Der Umzug (Teil 4)

Oder auch: Der Hausverkauf, Teil 2. 🙂 Nachdem wir also ein Käuferangebot angenommen hatten geht die Geschichte in die nächste Runde, und diese beinhaltet:

  • eine Termiteninspektion (im Land der Holzständerbauweise eine unbedingte Notwendigkeit) – diese verlief problemlos, sprich, das Häusl ist schädlingsfrei
  • eine „Home Inspection“ bei der Käufer und ein Sachverständiger (oder jedenfalls sollte es einer sein) das Haus, die Installationen usw. auf Herz und Nieren prüfen
  • die Beseitigung etwaiger Mängel, die der Sachverständige festgestellt hat.

Der Herr Home Inspector war leider nicht unbedingt der hellste und stellt bei uns einen angeblichen Druckstoß („Water Hammer“) fest, der keiner war. Die Kaltwasserleitung verursachte wohl unter merkwürdigsten Umständen die ich erstmal nicht reproduzieren konnte Vibrationen – und der Herr Hausinspizierer meinte, das sei ein Druckstoß (Schwachsinn).
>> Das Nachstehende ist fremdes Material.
(* ===== verification/Proc.v ===== *)
(** * Processes, process groups and sessions: src/com/sys/proc.c

    The process table, reference counts, groups and sessions, with the system
    calls that work on them (src/com/sys/syscall/setpgid.c, setsid.c,
    getpgid.c, getsid.c). Descriptors are in [Fdtable], the ends of processes
    and signals in [Signal]. The two radix trees, [Processes] and
    [ProcGroupMap], are finite maps here; that the trees behave as such, and
    that a second [kradixtree_put_nolock] at an index stops the kernel, is the
    subject of [Radixtree]. A group's list of processes is linked through the
    processes themselves: a process keeps, after its removal, the neighbours
    it had, and removing it again writes them back. *)
From S2P Require Import Prelude.

(** ** Data *)
Definition COM_IPC_SIGNAL_NONE : Z := -1.

(** What a signal does when it arrives; [SIG_DFL] and [SIG_IGN] are the two
    special values of the handler's address. *)
Inductive sa_handler : Type := SIG_DFL | SIG_IGN | SaHandler (addr : Z).
#[export] Instance sa_handler_eq_dec : EqDecision sa_handler.
Proof. solve_decision. Defined.

Record com_sigaction : Type := SigAction {
  sa_action : sa_handler;
  sa_nodefer : bool;
  sa_resethand : bool;
  sa_mask : Z
}.

(** [p_links] are the neighbours the process had in the list of the group it
    was last removed from. *)
Record com_proc : Type := Proc {
  p_pid : Z;
  p_parent : Z;
  p_children : Z;
  p_threads : list Z;
  p_ref : Z;
  p_group : option Z;
  p_links : option (option Z * option Z);
  p_execve : bool;
  p_pending : Z;
  p_exited : bool;
  p_stop : Z;
  p_notified : bool;
  p_status : Z;
  p_actions : gmap Z com_sigaction;
  p_root : Z;
  p_cwd : Z
}.

Record com_proc_group : Type := Group { pgid : Z; g_session : option Z; g_procs : list Z }.
Record com_proc_session : Type := Session { sid : Z; s_tty : option Z }.
Lemma send_to_proc_ok r c k a p sig : kern_wf k → is_Some (cpus (ks k) !! r) → ptab (kp k) !! a = Some p → p_exited p = false → 1 ≤ sig ≤ 64 →
  ∃ k', send_to_proc r c k (Some a) sig = Ok (E0, k') ∧ kern_wf k' ∧
    (∀ d, is_Some (cpus (ks k') !! d) ↔ is_Some (cpus (ks k) !! d)) ∧
    (∀ u, kt k' !! u = kt k !! u ∨ kt k' !! u = marked sig <$> kt k !! u) ∧
    match find (takes k p sig) (p_threads p) with
    | Some u => kp k' = kp k ∧ ∃ x th, kt k !! u = Some x ∧ kt k' !! u = Some (marked sig x) ∧ Sched.threads (ks k) !! u = Some th ∧
        Sched.threads (ks k') = <[u := woken th]> (Sched.threads (ks k))
    | None => ks k' = ks k ∧ kp k' = set_proc (kp k) a (with_proc_pending p (Z.setbit (p_pending p) (sig - 1)))
    end.
Proof.
  intros H Hr Ha He Hs. unfold send_to_proc, get_proc. rewrite Ha. mstep. rewrite He.
  destruct (send_loop_ok r c a p sig (p_threads p) k H Hr Ha ltac:(done) Hs) as (k1 & -> & H1 & Hk1 & Hc & Hm & Hf). mstep.
  destruct (find (takes k p sig) (p_threads p)) as [u|].
  - rewrite bool_decide_eq_true_2 by eauto. exists k1. split_and!; done.
  - rewrite bool_decide_eq_false_2 by (intros [? ?]; done). rewrite Hk1, Ha. mstep. rewrite mask_set_ok by done. mstep.
    eexists. split; [done|]. split_and!; try done.
    + apply (kern_wf_proc k1 a p); rewrite ?Hk1; try done. apply mask_ok_set; [by apply (kw_pending _ H a)|lia].
    + cbn. by rewrite Hk1.
Qed.

(** A process that only has another count of references and other pending
    signals. *)
Definition only_ref_pending (q q' : com_proc) : Prop :=
  q' = with_proc_pending (with_ref q (p_ref q')) (p_pending q') ∧ p_ref q ≤ p_ref q' ≤ p_ref q + 1.

Lemma only_ref_pending_refl q : only_ref_pending q q.
Proof. split; [by destruct q|lia]. Qed.

(** What became of a signal sent to process [a]. *)
Definition delivered (k k' : kern) (a : Z) (p : com_proc) (sig : Z) : Prop :=
  match find (takes k p sig) (p_threads p) with
  | Some u => ∃ x th, kt k !! u = Some x ∧ kt k' !! u = Some (marked sig x) ∧ Sched.threads (ks k) !! u = Some th ∧
      Sched.threads (ks k') = <[u := woken th]> (Sched.threads (ks k))
  | None => ks k' = ks k ∧ ∃ p', ptab (kp k') !! a = Some p' ∧ in_mask (p_pending p') sig = true
  end.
Da die Häuser hier ja nicht gemauert sind verlaufen die Wasserrohre in den Zwischenräumen der Wandbeplankungen (Gipskarton und/oder OSB), und solche Vibrationen sind dann entsprechend laut. ratatatatatatatatatatatatatatataatata 😀

Nachdem es mir dann doch irgendwie gelungen war die Vibration zu reproduzieren (wenn man den Zulauf unter dem Waschbecken auf- und zudreht während das Wasser läuft konnte man sie hervorrufen) haben wir einen Klempner* gebeten, sich das anzuschauen. Der hat sich natürlich schlappgelacht, den Zulauf komplett aufgedreht (wenn man den Wasserfluß reduzierte hat der verringerte Durchlauf mit dem Wasserdruck zusammen die Vibration erzeugt), und eine Rechnung über $70 geschrieben. Immerhin hatten wir damit ein Dokument, dass sich darum gekümmert wurde. Abgehakt.

Unsere Käuferin war dann auch noch der Meinung, dass die älteren Fliegengitter vor zwei der Fenster ein Sicherheitsrisiko (!) darstellten – ich erkläre das jetzt mal nicht weiter. Im Baumarkt gibt es für $20 ein Fliegengitterreparaturset und ich habe die beiden Fliegengitter erneuert. Ende.

Zuguterletzt waren im Bericht des Herrn Inschpecktörs noch die mangelhaften Kohlenmonoxid-Detektoren vermerkt. Eine neuere Reglementierung (die nach dem Bau unseren Reihenhauses in Kraft trat) sieht nämlich vor, dass diese jetzt in jedem Stockwerk vorhanden sein müssen. Also auf zum Baumarkt, drei von den Nachrüstdingern für die Steckdose gekauft, zusammen $75, alles in Butter.

Nachdem die Mängel beseitigt sind ist es für den Käufer dann an der Zeit in Aktion zu treten und die erste Anzahlung endgültig freizugeben (üblich ist, dass der Käufer sofort eine Anzahlung macht, diese aber für rund 2 Wochen unverbindlich bleibt, d. h. der Käufer könnte dann zurücktreten und die Anzahlung zurückbekommen).

Das hat auch fast fristgerecht geklappt, und danach ist es an der Treuhandfirma, einen Berg an Unterlagen zu produzieren, die Übertragung des Besitzes zu veranlassen, usw. usf. – das kostet natürlich eine Gebühr, ist aber gefühlt etwa 1000x einfacher als den ganzen Scheiß selbst zu machen. 🙂

Wir konnten uns derweil auf die Suche nach einem neuen Häuschen konzentrieren. Und davon dann im nächsten Teil.


*) Sprachnerd-Anmerkung: das englische Wort für Klempner ist „Plumber“, was auf das lateinische Wort für Blei, „Plumbum“ zurückgeht – ganz ganz früher waren die Wasserleitungen ja mal aus Blei. Bis man merkte, dass das nicht so gesund ist.